IN WHICH WILL BE FOUND WHAT IS SET FORTH THEREIN

Tuesday, May 28, 2013

ALA BOSTON 2013

I somehow always forget that when the American Literature Association convenes in Boston every two years, we share the city with the Boston Anime Festival, which is an annual event supervised by the (I'm not kidding) New England Anime Society.

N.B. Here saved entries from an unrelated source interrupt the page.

(* ===== verification/EsdHandle.v ===== *)
(** * Processes on one handle of the esd driver (src/esd/src/esdcan_common.c)

    Several processes can have calls in the driver on the same open file: one reads,
    one writes, one closes, and all of them wait with the mutex of the node given back.
    The state of the handle keeps them apart.  Here the pieces of [EsdCan], each run
    with the mutex, are the steps of a transition system over the handle and the
    processes that wait in the driver; callbacks of the nucleus and the calls that do
    not wait are steps of their own.  A process that waits sleeps until a wake_up on
    its queue, and looks then whether its condition holds.  Commands that neither wait
    nor change the states of the handle leave it as it is but for the callbacks that
    arrive meanwhile: they are the steps of those callbacks. *)
From stdpp Require Import list relations.
From S2P Require Import Prelude Kernel EsdApi OsifText Osif EsdCan.

#[local] Set Warnings "-clear-no-such-hyp".

(** ** Effects on the handle *)

Ltac bits :=
  repeat (rewrite ?tst_lor, ?tst_0, ?tst_cleared, ?orb_true_r, ?orb_false_r;
          try rewrite tst_untouched by reflexivity).

(** the queues waken by a piece of history, newest first *)
Definition wakes (evs : list event) : list Z :=
  evs ≫= fun e => match ev_call e with
                  | KernelCall f [q] => if String.eqb f "wake_up" then [q] else []
                  | _ => []
                  end.
(** X4: the field map of a fresh extractor has no keys but the eight
    field names (email, phone, aadhaar, pan, pincode, date, name,
    address), and a name or address in it is never the empty string. *)
Theorem field_map_keys (bert : option qa_pipeline) (text key value : string) :
  Extractor.extract_structured_data bert text ∅ !! key = Some value ->
  In key field_names /\
  (key = "name" \/ key = "address" -> value <> "").
Proof.
  intros H. split.
  - destruct (overrides_extract bert text) as (bound & H0 & Hb).
    destruct (in_dec string_dec key field_names) as [Hin|Hout]; [exact Hin|].
    rewrite Hb, (H0 key Hout), lookup_empty in H. discriminate H.
  - unfold Extractor.extract_structured_data in H. cbv zeta in H.
    intros Hk. apply store_nonempty in H as [H|[_ H]]; [|exact H].
    apply store_nonempty in H as [H|[_ H]]; [|exact H].
    exfalso. unfold Extractor.extract_regex_fields in H.
    rewrite fold_bind_first_match_other in H; [rewrite lookup_empty in H; discriminate H|].
    cbn. destruct Hk as [->| ->]; intros Hin;
      repeat (destruct Hin as [Hin|Hin]; [discriminate Hin|]); exact Hin.
Qed.

Lemma field_map_keys_witness :
  Extractor.extract_structured_data None scenario_text ∅ !! "name"
    = Some "John Michael Smith" /\
  In "name" field_names /\ "John Michael Smith" <> "".
Proof.
  assert (Extractor.extract_structured_data None scenario_text ∅ !! "name"
          = Some "John Michael Smith") as H by (vm_compute; reflexivity).
  split; [exact H|].
  destruct (field_map_keys None scenario_text "name" "John Michael Smith" H) as [H1 H2].
  split; [exact H1 | apply H2; left; reflexivity].
Defined.

(** ** The pipeline as a whole *)

Lemma extract_text_run doc :
  Extractor.extract_text doc [] =
  (let early := fragments (pypdf2 doc) ++ fragments (pdfplumber doc) in
   let texts :=
     if (length early =? 0)%nat || (Extractor.total_length early <? 200)%nat
     then early ++ fragments (ocr doc) else early in
   (Ok (Py.join (String LF (String LF "")) texts), texts)).
Proof.
  cbv zeta. unfold Extractor.extract_text.
  unfold bind at 1. rewrite read_source_appends.
  unfold bind at 1. rewrite read_source_appends. cbn [app].
  unfold bind at 1. cbn [Extractor.get_texts].
  unfold bind at 1.
  destruct ((length (fragments (pypdf2 doc) ++ fragments (pdfplumber doc)) =? 0)%nat
            || (Extractor.total_length (fragments (pypdf2 doc) ++ fragments (pdfplumber doc))
                <? 200)%nat).
  - rewrite read_source_appends. reflexivity.
  - reflexivity.
Qed.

I'm sure they regard our regard for poetry rather the way I regard their costumes.  It's only when I encounter the space animeese in the mall that I remember we share this space.

This year the African American Literature and Culture Society was celebrating its twentieth anniversary, and I was part of a retrospective panel of former society presidents.  For my part, I looked back to the very first ALA in San Diego, at which the Langston Hughes Society was the only member of the ALA coalition devoted to a black author.  We've come the proverbial long way, and now nearly every time slot of the four day conference (we outlast the Anime!) presents opportunities to discuss African American literature and poetics.  Among the highlights this year: an incredible paper by Margo Crawford that turned out to counter in advance a defense of Kenneth Warren's What Was African American Literature (making many of the same logical errors as Warren's book) later in the conference; AND an entire panel devoted to Ethelbert Miller's year-long E Channel experiment in which he interviewed Clarence Major every day for a year. -- Had a long lunch with Ethelbert later and got caught up on D.C. and Poet Lore. -- This year's Stephen Henderson Award went to poet Michael S. Harper.  (If you haven't already, read his extended recent work Use Trouble, perhaps the most "out" work of his career; Harper has stepped up his phrasal mode still farther.) Harper wasn't able to attend, due to health issues, and Herman Beavers, originally slated just to do the introduction, gave a partially improvised talk/reading that was one of the best things I've heard him do over the years. The reception, as always, as my students still say for some reason, rocked.

ALA returns to D.C. next year -- Watch for the call for papers next Fall.